Vakhtang II Gurieli (ვახტანგ II გურიელი; died 1640), of the House of Gurieli, was Prince of Guria from 1639 until his death in 1640. He was installed as ruler by Levan II Dadiani, Prince of Mingrelia, and governed Guria as his vassal. During his reign, he expelled Catholic missionaries from Guria.

== Biography ==
Vakhtang was the youngest son of George II Gurieli, Prince of Guria. Prior to his accession, he possessed the Bzhuzhi River valley. At the beginning of the 17th century, during the reign of his elder brother Mamia II Gurieli, he built the Church of the Nativity of the Virgin next to the cathedral of Shemokmedi in order to protect the ecclesiastical holy relics transferred from Zarzma (Samtskhe), and donated to it several noble families and 80 peasant households.

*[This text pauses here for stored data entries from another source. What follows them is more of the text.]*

(* ===== verification/Heartbeat.v ===== *)
(** * The heartbeat of a controller: internal/controller/heartbeat.go

    The goroutine of [loop] against a clock.  The Go runtime fires the ticker
    and the deadline timer, the scheduler runs the goroutine, and time passes:
    each is an operation of its own, so a run is any interleaving of them with
    [RecordPong], [Start], [Wait] and the end of the context.  How late the
    runtime may be is a bound [δ] on runs, not part of the model. *)

From S2P Require Import Prelude.

(** [OnMiss] is set or nil; the sender is the environment. *)
Record HeartbeatOptions := mkHB { hb_Interval : Z; hb_Timeout : Z; hb_MissThreshold : Z; hb_OnMiss : bool }.

Definition hb_defaults (o : HeartbeatOptions) : HeartbeatOptions :=
  mkHB (if hb_Interval o <=? 0 then 5000000000 else hb_Interval o)
       (if hb_Timeout o <=? 0 then 2000000000 else hb_Timeout o)
       (if hb_MissThreshold o <=? 0 then 3 else hb_MissThreshold o) (hb_OnMiss o).

(** ** One check *)

(** [opts.Interval + opts.Timeout]. *)
Definition stale_after (o : HeartbeatOptions) : Z := i64 (hb_Interval o + hb_Timeout o).

(** [Time.Sub] saturates. *)
Definition time_sub (t u : Z) : Z := Z.max (- 2 ^ 63) (Z.min (2 ^ 63 - 1) (t - u)).

(** The end of one turn of the loop: [age] is the time since the last pong.
    Returns the new miss counter and the argument of [OnMiss] if it ran. *)
Definition hb_tick (o : HeartbeatOptions) (misses : Z) (age : Z) : Z * list Z :=
  if stale_after o <? age then
    let misses' := i64 (misses + 1) in
    if (hb_MissThreshold o <=? misses') && hb_OnMiss o then (0, [misses']) else (misses', [])
  else (0, []).

(** ** The goroutine *)

(** Where [loop] stands: launched; waiting in the outer select; between the
    tick and the deadline timer, in [SendPing]; in the inner select, with the
    time its timer is due and whether it fired; returned. *)
Inductive hb_pc := HIdle | HEnter | HSelect | HPinging | HDeadline (due : Z) (fired : bool) | HExit.

(** [hb_ticker]: when the ticker is due next; [hb_tickC]: a tick is in its
    channel; [hb_since]: since when the goroutine can run. *)
Record Heartbeat := mkHeartbeat {
  hb_opts : HeartbeatOptions; hb_lastPong : Z; hb_wg : Z; hb_running : bool;
  hb_loop : hb_pc; hb_misses : Z; hb_ticker : option Z; hb_tickC : bool;
  hb_ctx : bool; hb_since : Z; hb_now : Z }.

Definition NewHeartbeat (now : Z) (o : HeartbeatOptions) : Heartbeat :=
  mkHeartbeat (hb_defaults o) (i64 now) 0 false HIdle 0 None false false now now.

Definition hb_goto (h : Heartbeat) (pc : hb_pc) (misses : Z) (ticker : option Z) (tickC : bool) : Heartbeat :=
  mkHeartbeat (hb_opts h) (hb_lastPong h) (hb_wg h) (hb_running h) pc misses ticker tickC (hb_ctx h) (hb_now h) (hb_now h).
Definition hb_set_clock (h : Heartbeat) (now : Z) : Heartbeat :=
  mkHeartbeat (hb_opts h) (hb_lastPong h) (hb_wg h) (hb_running h) (hb_loop h) (hb_misses h)
    (hb_ticker h) (hb_tickC h) (hb_ctx h) (hb_since h) now.
Lemma cb_step_inv m evs op :
  cbs_inv m evs → op ≠ CbSetOnStateChange false → cbs_inv (cb_step m op).1 (evs ++ (cb_step m op).2).
Proof.
  intros H Hop. pose proof H as [H1 H2 H3 H4].
  assert (cbs_inv m (evs ++ [])) as Hsame by (by rewrite app_nil_r).
  assert (∀ c', same_life (cb_ctl m) c' → ct_onStateChange c' = true → cbs_inv (mkCbs c' (cb_todo m)) (evs ++ [])) as Hctl.
  { intros c' Hl Hr. rewrite app_nil_r. split; try done. by eapply ctl_inv_same. }
  assert (∀ g c l es, ctl_inv c (evs.*2 ++ es) → ct_onStateChange c = true → Forall (todo_ok (evs.*2 ++ es)) l →
    omap ev_report es = [] → omap ev_change es = [] → owed l = [] →
    let x := match todo_of m g with [] => act m g (c, l, es) | _ => (m, []) end in
    cbs_inv x.1 (evs ++ x.2)) as Hcall.
  { intros g c l es C1 C2 C3 C4 C5 C6. destruct (todo_of m g) as [|t l0] eqn:E; [|done].
    apply act_inv; try done; [by rewrite E, C4, C5, C6|]. destruct l; [done|].
    unfold owed in *. simpl in *. by destruct (owes t). }
  assert (ctl_inv (cb_ctl m) (evs.*2 ++ [])) as H1' by (by rewrite app_nil_r).
  destruct op as [g msg|g|g s sock wal wf s2 k|g s|kill a b d|cb|g]; simpl.
  - destruct (ct_conn (cb_ctl m)); [|done]. pose proof (message_todo_inv (cb_ctl m) evs.*2 msg H1 H2) as Hm.
    destruct (message_todo (cb_ctl m) msg) as [[c' l] es]. destruct Hm as (M1 & M2 & M3 & M4 & M5 & M6).
    by apply (Hcall g c' l es).
  - destruct (ct_conn (cb_ctl m)); [|done]. apply (Hcall g (lost (cb_ctl m)) [TSwap StateCrashed] []); try done.
    + by eapply ctl_inv_same.
    + by repeat constructor.
  - apply (Hcall g (cb_ctl m) [TSwap StateStarting; TSpawn s sock wal wf s2 k] []); try done. by repeat constructor.
  - apply (Hcall g (cb_ctl m) (if stop_early (cb_ctl m) then [] else [TSwap StateStopping; TStopSend s]) []); try done;
      destruct (stop_early _); try done. by repeat constructor.
  - apply Hctl; unfold close_conn; repeat (case_match; simplify_eq/=); done.
  - destruct cb; [|done]. by apply Hctl.
  - destruct (todo_of m g) as [|t l] eqn:El; [done|].
    destruct (todo_step (cb_ctl m) t) as [[[c' l'] es]|] eqn:Et; [|done].
    pose proof (H3 g) as Hok. rewrite El in Hok. apply Forall_cons in Hok as [Ht Hl].
    destruct (H4 g) as [_ Htail]. rewrite El in Htail. simpl in Htail.
    destruct (todo_step_inv _ _ _ _ _ _ H1 H2 Ht Et) as (T1 & T2 & T3 & T4 & T5).
    assert (owed (l' ++ l) = owed l') as Eapp by (unfold owed in *; by rewrite omap_app, Htail, app_nil_r).
    apply act_inv; try done.
    + apply Forall_app_2; [done|]. eapply Forall_impl; [exact Hl|]. intros x. apply todo_ok_mono.
    + rewrite Eapp, T4, El. f_equal. unfold owed in *. csimpl. rewrite Htail. by destruct (owes t).
    + destruct l' as [|t' l']; simpl in *.
      * unfold owed in *. destruct l as [|x l]; [done|]. simpl in *. by destruct (owes x).
      * unfold owed in *. by rewrite omap_app, T5, Htail.
Qed.
End CbRun.

(** ** The handlers of the file Controller, uninterrupted *)

Section Uninterrupted.
Context `{!Codec HelloPayload, !Codec StartChildPayload, !Codec StopChildPayload,
          !Codec CapabilityReply, !Codec ChildStartedPayload, !Codec ChildExitedPayload,
          !Codec ChildErrorPayload, !Codec LogChunkPayload, !Codec Message.PTYData,
          !Codec PTYRingDumpPayload, !Codec AckPayload}.
(* ===== verification/Agent.v ===== *)
(** * The agent: internal/agent

    The dispatcher that serves the host's messages, the goroutine it starts
    per child, the runner that owns the child (pipes, PTY, exit status), the
    log chunk writer, capability reply, and the reattach handshake of a
    persistent agent.

    A run is a list of steps: a message handled, one step of a child's
    goroutine, a handler that waited for the goroutines returning.  What the
    kernel answers (PIDs, exit statuses, failed writes) and the text of its
    errors are arguments of the steps. *)

From S2P Require Import Prelude Text Frame Seq Outbox Wal Spiller Message Conn RingBuffer CwTypes PtySubs Controller.

(** ** Capabilities: capability.go *)

Definition FeaturePTY : string := "pty".
Definition FeaturePersistence : string := "persistence".
Definition FeatureFrameAck : string := "frame_ack".
Definition BuildCapabilityReply : CapabilityReply :=
  mkCapabilityReply [FeaturePTY; FeaturePersistence; FeatureFrameAck].

(** ** Exit statuses: the tail of [Runner.Run] and [runPTY] *)

(** What [cmd.Wait] returned: nil, an [ExitError] whose wait status says
    exited, signaled or neither, one without a wait status, another error. *)
Inductive wait_err :=
| WaitNil | WaitExit (status : Z) | WaitSignal (sig : Z) | WaitNeither | WaitNoStatus | WaitOther (text : string).

(** The exit code and signal, or the error of a failed wait. *)
Definition exit_status (w : wait_err) : result string (Z * Z) :=
  match w with
  | WaitNil | WaitNeither => Ok (0, 0)
  | WaitExit st => Ok (st, 0)
  | WaitSignal sig => Ok (128 + sig, sig)
  | WaitNoStatus => Ok (-1, 0)
  | WaitOther text => Err text
  end.

(** [flattenEnv]: the entries of the map follow the inherited ones, in the
    order [range] visits them. *)
Definition flattenEnv (environ : list string) (entries : list (string * string)) : list string :=
  environ ++ ((λ '(k, v), (k ++ "=" ++ v)%string) <$> entries).

(** ** State *)

(** The goroutine of a child: before [cmd.Start], with the child running on
    pipes, with the PTY registered ([seq]: its last data frame), after
    [Runner.Run] returned, after it reported, after [clearRunning], after
    [wg.Done], after the release of its drain token. *)
Inductive phase :=
| PhStart | PhRunning (pid : Z) | PhPty (pid seq : Z)
| PhReturned (pid : Z) (r : result string (Z * Z)) (at_ : Z)
| PhReported | PhCleared | PhDone | PhReleased.

Record runner_g := mkG { g_payload : StartChildPayload; g_cancelled : bool; g_phase : phase }.

Record PersistentMeta := mkMeta { pm_ID : string; pm_Spec : Spec; pm_AgentPID : Z; pm_StartedAt : Z }.

(** [d_cancelFn] names the goroutine whose context it cancels; [d_meta] is
    meta.json in the session directory ([None]: missing or unreadable);
    [d_activePTY], [d_sinks] (the sequence numbers of the two chunk writers;
    [None]: [io.Discard]) and [d_ring] are the runner's; [d_waiting] are the
    handlers blocked in [stopChild]. *)
Record Dispatcher := mkDisp {
  d_conn : Conn;
  d_persistent : bool;
  d_shutdownReq : option bool;
  d_sessionDir : string;
  d_meta : option PersistentMeta;
  d_cancelFn : option nat;
  d_runningPID : Z;
  d_wg : nat;
  d_activeRunners : nat;
  d_gs : list runner_g;
  d_activePTY : option nat;
  d_sinks : option (Z * Z);
  d_ring : option AgentRing.ringBuffer;
  d_waiting : list Header }.
(* ===== verification/Config.v ===== *)
(** * Configuration files: pkg/config

    Byte sizes, environment expansion, durations, and the conversion of a
    parsed file into process specifications with its validation.  The YAML
    parser is third-party code and an argument of [Load]. *)

From Stdlib Require Import Floats.SpecFloat.
From S2P Require Import Prelude Text CwTypes.

(** ** Trimming: [strings.TrimSpace]

    The UTF-8 encodings of the runes [unicode.IsSpace] accepts. *)

Definition ch (n : N) : ascii := ascii_of_N n.
Definition space_tokens : list (list ascii) :=
  [[ch 9]; [ch 10]; [ch 11]; [ch 12]; [ch 13]; [ch 32]; [ch 194; ch 133]; [ch 194; ch 160];
   [ch 225; ch 154; ch 128]]
  ++ ((λ n, [ch 226; ch 128; ch n]) <$> [128; 129; 130; 131; 132; 133; 134; 135; 136; 137; 138; 168; 169; 175]%N)
  ++ [[ch 226; ch 129; ch 159]; [ch 227; ch 128; ch 128]].

(** Removes a prefix. *)
Fixpoint strip (p l : list ascii) : option (list ascii) :=
  match p, l with
  | [], _ => Some l
  | a :: p', b :: l' => if Ascii.eqb a b then strip p' l' else None
  | _ :: _, [] => None
  end.

Fixpoint strip_any (toks : list (list ascii)) (l : list ascii) : option (list ascii) :=
  match toks with
  | [] => None
  | t :: toks' => match strip t l with Some r => Some r | None => strip_any toks' l end
  end.

Fixpoint trim_left (toks : list (list ascii)) (fuel : nat) (l : list ascii) : list ascii :=
  match fuel with
  | O => l
  | S fuel' => match strip_any toks l with Some r => trim_left toks fuel' r | None => l end
  end.

Definition TrimLeft (l : list ascii) : list ascii := trim_left space_tokens (length l) l.
Definition TrimRight (l : list ascii) : list ascii :=
  reverse (trim_left (reverse <$> space_tokens) (length l) (reverse l)).
Definition TrimSpace (l : list ascii) : list ascii := TrimRight (TrimLeft l).

(** ** Byte sizes: size.go *)

Definition digit_val (c : ascii) : Z := Z.of_N (N_of_ascii c) - 48.

Fixpoint span_digits (l : list ascii) : list ascii * list ascii :=
  match l with
  | c :: l' => if is_digit c then let '(d, r) := span_digits l' in (c :: d, r) else ([], l)
  | [] => ([], [])
  end.

Definition dec_val (ds : list ascii) : Z := foldl (λ n c, n * 10 + digit_val c) 0 ds.

(** [strconv.ParseUint(s, 10, 64)] on digits. *)
Definition ParseUint (ds : list ascii) : option Z :=
  if dec_val ds <? 2 ^ 64 then Some (dec_val ds) else None.

Inductive config_err :=
| ErrEmptyByteSize | ErrInvalidByteSize | ErrNumber | ErrUnknownSuffix
| ErrUnterminated (at_ : nat) | ErrEnvNotSet (name : string)
| ErrYaml | ErrRestartPolicy | ErrRestartBackoff | ErrStopTimeout | ErrStdinMode | ErrOnExceed
| ErrProcess (group process : nat) (e : SpecValidationError) | ErrDuplicateID (id : string).

Definition byteMultiplier (suffix : string) : option Z :=
  let case := String.eqb suffix in
  if case "" || case "B" then Some 1
  else if case "KB" then Some 1000
  else if case "MB" then Some 1000000
  else if case "GB" then Some 1000000000
  else if case "TB" then Some 1000000000000
  else if case "KiB" then Some 1024
  else if case "MiB" then Some (1024 * 1024)
  else if case "GiB" then Some (1024 * 1024 * 1024)
  else if case "TiB" then Some (1024 * 1024 * 1024 * 1024)
  else None.

Definition ParseByteSize (s : string) : result config_err Z :=
  match TrimSpace (chars s) with
  | [] => Err ErrEmptyByteSize
  | trimmed =>
      let '(numPart, rest) := span_digits trimmed in
      match numPart with
      | [] => Err ErrInvalidByteSize
      | _ =>
          match ParseUint numPart with
          | None => Err ErrNumber
          | Some n =>
              match byteMultiplier (of_chars (TrimSpace rest)) with
              | None => Err ErrUnknownSuffix
              | Some mult => Ok (u64 (n * mult))
              end
          end
      end
  end.

(** ** Environment references: env.go *)

Definition dollar : ascii := "$"%char.

(** The text before and after the first occurrence of a byte. *)
Fixpoint cut_at (c : ascii) (l : list ascii) : option (list ascii * list ascii) :=
  match l with
  | [] => None
  | x :: l' => if Ascii.eqb x c then Some ([], l')
               else match cut_at c l' with Some (a, b) => Some (x :: a, b) | None => None end
  end.

(** The text before and after the first [:-]. *)
Fixpoint cut_default (l : list ascii) : option (list ascii * list ascii) :=
  match l with
  | [] => None
  | x :: l' =>
      match strip [":"; "-"]%char l with
      | Some r => Some ([], r)
      | None => match cut_default l' with Some (a, b) => Some (x :: a, b) | None => None end
      end
  end.

Section Env.
Context (lookup_env : string → option string).

Definition resolveEnv (expr : list ascii) : result config_err (list ascii) :=
  match cut_default expr with
  | Some (name, def) =>
      match lookup_env (of_chars name) with Some v => Ok (chars v) | None => Ok def end
  | None =>
      match lookup_env (of_chars expr) with Some v => Ok (chars v) | None => Err (ErrEnvNotSet (of_chars expr)) end
  end.

(** The loop of [ExpandEnv] at index [i]; one step per byte suffices. *)
Fixpoint expand (fuel i : nat) (l : list ascii) : result config_err (list ascii) :=
  match fuel, l with
  | O, _ | _, [] => Ok []
  | S fuel', c :: l1 =>
      match (if Ascii.eqb c dollar then l1 else []) with
      | "$"%char :: l2 => let! out := expand fuel' (i + 2) l2 in Ok (dollar :: out)
      | "{"%char :: l2 =>
          match cut_at "}"%char l2 with
          | None => Err (ErrUnterminated i)
          | Some (expr, l3) =>
              let! val := resolveEnv expr in
              let! out := expand fuel' (i + 2 + length expr + 1) l3 in Ok (val ++ out)
          end
      | _ => let! out := expand fuel' (i + 1) l1 in Ok (c :: out)
      end
  end.

Definition ExpandEnv (s : string) : result config_err string :=
  let! out := expand (length (chars s)) 0 (chars s) in Ok (of_chars out).
End Env.

(** ** Durations: [time.ParseDuration]

    Go's integers are kept at 64 bits; the fraction is scaled in binary64. *)

Definition f64_of_Z (n : Z) : spec_float := binary_normalize 53 1024 n 0 false.
Definition f64_mul : spec_float → spec_float → spec_float := SFmul 53 1024.
Definition f64_div : spec_float → spec_float → spec_float := SFdiv 53 1024.
(** Truncation of a finite value. *)
Definition f64_to_Z (f : spec_float) : Z :=
  match f with
  | S754_finite s m e =>
      let v := if 0 <=? e then Z.pos m * 2 ^ e else Z.quot (Z.pos m) (2 ^ (- e)) in if s then - v else v
  | _ => 0
  end.

(** [leadingInt] after the digits were split off. *)
Fixpoint leading_int (x : Z) (ds : list ascii) : option Z :=
  match ds with
  | [] => Some x
  | c :: ds' =>
      if (2 ^ 63) / 10 <? x then None
      else let x' := x * 10 + digit_val c in if 2 ^ 63 <? x' then None else leading_int x' ds'
  end.

(** [leadingFraction]: the digits that fit, and their scale. *)
Fixpoint leading_fraction (x : Z) (scale : spec_float) (ds : list ascii) : Z * spec_float :=
  match ds with
  | [] => (x, scale)
  | c :: ds' =>
      if (2 ^ 63 - 1) / 10 <? x then (x, scale)
      else let y := x * 10 + digit_val c in
           if 2 ^ 63 <? y then (x, scale) else leading_fraction y (f64_mul scale (f64_of_Z 10)) ds'
  end.

Fixpoint span_unit (l : list ascii) : list ascii * list ascii :=
  match l with
  | c :: l' => if is_digit c || Ascii.eqb c "." then ([], l) else let '(u, r) := span_unit l' in (c :: u, r)
  | [] => ([], [])
  end.

Definition unit_ns (u : list ascii) : option Z :=
  if decide (u = chars "ns") then Some 1
  else if decide (u = chars "us" ∨ u = [ch 194; ch 181; "s"%char] ∨ u = [ch 206; ch 188; "s"%char]) then Some 1000
  else if decide (u = chars "ms") then Some 1000000
  else if decide (u = chars "s") then Some 1000000000
  else if decide (u = chars "m") then Some (60 * 1000000000)
  else if decide (u = chars "h") then Some (3600 * 1000000000)
  else None.

(** One number with its unit: its nanoseconds and the rest of the text. *)
Definition duration_term (l : list ascii) : option (Z * list ascii) :=
  let '(ds, r1) := span_digits l in
  match leading_int 0 ds with
  | None => None
  | Some v =>
      let '(fs, r2) := match r1 with "."%char :: r => span_digits r | _ => ([], r1) end in
      let '(f, scale) := leading_fraction 0 (f64_of_Z 1) fs in
      if (length ds =? 0)%nat && (length fs =? 0)%nat then None
      else
        let '(u, r3) := span_unit r2 in
        match unit_ns u with
        | None => None
        | Some unit =>
            if 2 ^ 63 / unit <? v then None
            else
              let v1 := v * unit in
              if 0 <? f then
                let v2 := u64 (v1 + f64_to_Z (f64_mul (f64_of_Z f) (f64_div (f64_of_Z unit) scale))) in
                if 2 ^ 63 <? v2 then None else Some (v2, r3)
              else Some (v1, r3)
        end
  end.

Fixpoint duration_sum (fuel : nat) (d : Z) (l : list ascii) : option Z :=
  match fuel, l with
  | _, [] => Some d
  | O, _ => None
  | S fuel', _ =>
      match duration_term l with
      | Some (v, l') => let d' := u64 (d + v) in if 2 ^ 63 <? d' then None else duration_sum fuel' d' l'
      | None => None
      end
  end.

Definition ParseDuration (s : string) : option Z :=
  let '(neg, l) := match chars s with
                   | "-"%char :: l => (true, l)
                   | "+"%char :: l => (false, l)
                   | l => (false, l)
                   end in
  if decide (l = ["0"%char]) then Some 0
  else if decide (l = []) then None
  else match duration_sum (length l) 0 l with
       | None => None
       | Some d => if neg then Some (i64 (- i64 d)) else if 2 ^ 63 - 1 <? d then None else Some d
       end.

(** ** Files: config.go and loader.go *)

Record RuntimeConfig := mkRuntime {
  rt_Dir : string; rt_Debug : string; rt_AgentPath : string; rt_LogRingBufferBytes : Z;
  rt_LogFileDir : string; rt_LogFileMaxSize : Z; rt_LogFileMaxFiles : Z }.
Record SystemBudgetConfig := mkBudget {
  bud_MaxMemoryPercent : spec_float; bud_MinFreeMemory : Z; bud_MaxLoadAvg : spec_float }.
Record ProcessGroup := mkGroup { grp_Name : string; grp_Processes : list Spec }.
Record Config := mkConfig {
  cfg_Version : string; cfg_Runtime : RuntimeConfig; cfg_SystemBudget : SystemBudgetConfig;
  cfg_SandboxProviders : list string; cfg_Groups : list ProcessGroup }.

Record rawSystemBudget := mkRawBudget {
  rb_MaxMemoryPercent : spec_float; rb_MinFreeMemory : string; rb_MaxLoadAvg : spec_float }.
Record rawResources := mkRawResources {
  rr_MaxRSS : string; rr_MaxCPUPercent : spec_float; rr_OnExceed : string }.
Record rawProcess := mkRawProcess {
  rp_ID : string; rp_Name : string; rp_Command : string; rp_Args : list string;
  rp_Env : gmap string string; rp_WorkDir : string; rp_Restart : string; rp_MaxRestarts : Z;
  rp_RestartBackoff : string; rp_StopTimeout : string; rp_Stdin : string; rp_Resources : rawResources }.
Record rawProcessGroup := mkRawGroup { rg_Name : string; rg_Processes : list rawProcess }.
(** The runtime block has the same fields raw and canonical. *)
Record rawConfig := mkRawConfig {
  rc_Version : string; rc_Runtime : RuntimeConfig; rc_SystemBudget : rawSystemBudget;
  rc_SandboxProviders : list string; rc_Groups : list rawProcessGroup }.

Definition parseRestart (s : string) : option RestartPolicy :=
  match s with
  | "never" => Some RestartNever
  | "on_failure" => Some RestartOnFailure
  | "always" => Some RestartAlways
  | _ => None
  end%string.
Definition parseStdin (s : string) : option StdinMode :=
  match s with
  | "none" => Some StdinNone
  | "pipe" => Some StdinPipe
  | "inherit" => Some StdinInherit
  | _ => None
  end%string.
Definition parseExceed (s : string) : option ExceedAction :=
  match s with
  | "warn" => Some ExceedWarn
  | "throttle" => Some ExceedThrottle
  | "kill" => Some ExceedKill
  | _ => None
  end%string.

(** [if r.F != "" { v, err := parse(r.F); ... }]: an absent field keeps the
    zero value. *)
Definition field {A} (s : string) (zero : A) (e : config_err) (parse : string → option A) : result config_err A :=
  if String.eqb s "" then Ok zero else match parse s with Some v => Ok v | None => Err e end.

Definition rawProcessToSpec (r : rawProcess) : result config_err Spec :=
  let res := rp_Resources r in
  let! restart := field (rp_Restart r) RestartNever ErrRestartPolicy parseRestart in
  let! backoff := field (rp_RestartBackoff r) 0 ErrRestartBackoff ParseDuration in
  let! stop := field (rp_StopTimeout r) 0 ErrStopTimeout ParseDuration in
  let! stdin := field (rp_Stdin r) StdinNone ErrStdinMode parseStdin in
  let! rss := (if String.eqb (rr_MaxRSS res) "" then Ok 0 else ParseByteSize (rr_MaxRSS res)) in
  let! exceed := field (rr_OnExceed res) ExceedWarn ErrOnExceed parseExceed in
  Ok (mkSpec (rp_ID r) (rp_Name r) (rp_Command r) (rp_Args r) (rp_Env r) (rp_WorkDir r) restart
        (rp_MaxRestarts r) backoff stop stdin None (mkLimits rss (rr_MaxCPUPercent res) exceed)
        zero_log_options None false 0).
Lemma int_text_ok z : num_ok (int_text z).
Proof.
  unfold int_text. destruct (z <? 0).
  - split; [by eauto|]. intros r Hr. unfold scan_num. rewrite <- app_comm_cons. cbn [Ascii.eqb Bool.eqb].
    pose proof (digits_num _ r Hr (pretty_num (Z.to_N (- z)))) as H.
    destruct (scan_int _) as [[i s1]|]; [|done]. cbn [mbind option_bind] in *.
    destruct (scan_frac s1) as [[f s2]|]; [|done]. cbn [mbind option_bind] in *.
    destruct (scan_exp s2) as [[e s3]|]; [|done]. cbn [mbind option_bind] in *. by injection H as <- <-.
  - pose proof (pretty_num (Z.to_N z)) as Hp. pose proof (pretty_N_digits (Z.to_N z)) as Hd.
    assert (∃ c l, chars (pretty (Z.to_N z)) = c :: l ∧ is_digit c = true) as (c & l & E & Hc).
    { destruct Hp as [E|[(c & l & E & _) _]]; rewrite E in *; [by eexists _, _|]. exists c, l. split; [done|].
      simpl in Hd. by apply andb_true_iff in Hd as [? _]. }
    split; [eauto|]. intros r Hr. pose proof (digits_num _ r Hr Hp) as H. unfold scan_num. rewrite E in *.
    rewrite <- app_comm_cons in *. destruct (Ascii.eqb_spec c "-") as [->|_]; [done|].
    destruct (scan_int _) as [[i s1]|]; [|done]. cbn [mbind option_bind] in *.
    destruct (scan_frac s1) as [[f s2]|]; [|done]. cbn [mbind option_bind] in *.
    destruct (scan_exp s2) as [[e s3]|]; [|done]. cbn [mbind option_bind] in *. by injection H as <- <-.
Qed.

Lemma atoi_int_text z : in_i 64 z → atoi (int_text z) = (z, true).
Proof.
  intros Hz. unfold in_i in Hz. unfold int_text. destruct (Z.ltb_spec z 0).
  - unfold atoi. cbn [Ascii.eqb Bool.eqb]. pose proof (pretty_N_digits (Z.to_N (- z))) as Hd.
    pose proof (dec_val_pretty (Z.to_N (- z))) as Hv. destruct (chars (pretty (Z.to_N (- z)))) as [|c l].
    { unfold dec_val in Hv. simpl in Hv. lia. }
    rewrite Hd, Hv, (proj2 (Z.leb_le _ _)) by lia. f_equal. lia.
  - rewrite atoi_pretty by lia. f_equal. lia.
Qed.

In 1639, after the death of his brother Malakia I Gurieli, who had been appointed Prince of Guria by Levan II Dadiani, Prince of Mingrelia, the latter immediately entered Guria with an army in order to maintain his dominion there. Against the wishes of the Gurian nobles, who wanted to install a prince independent of Mingrelia, he appointed Vakhtang II Gurieli as Prince of Guria, who ruled as his vassal.

In 1640, Vakhtang II expelled Cristoforo Castelli and other missionaries from Guria. Vakhtang II Gurieli's reign did not last long, and he died in 1640. He was succeeded by Kaikhosro I Gurieli.

== Bibliography ==

- Antelava, Ilia (1990). "ლევან II დადიანი"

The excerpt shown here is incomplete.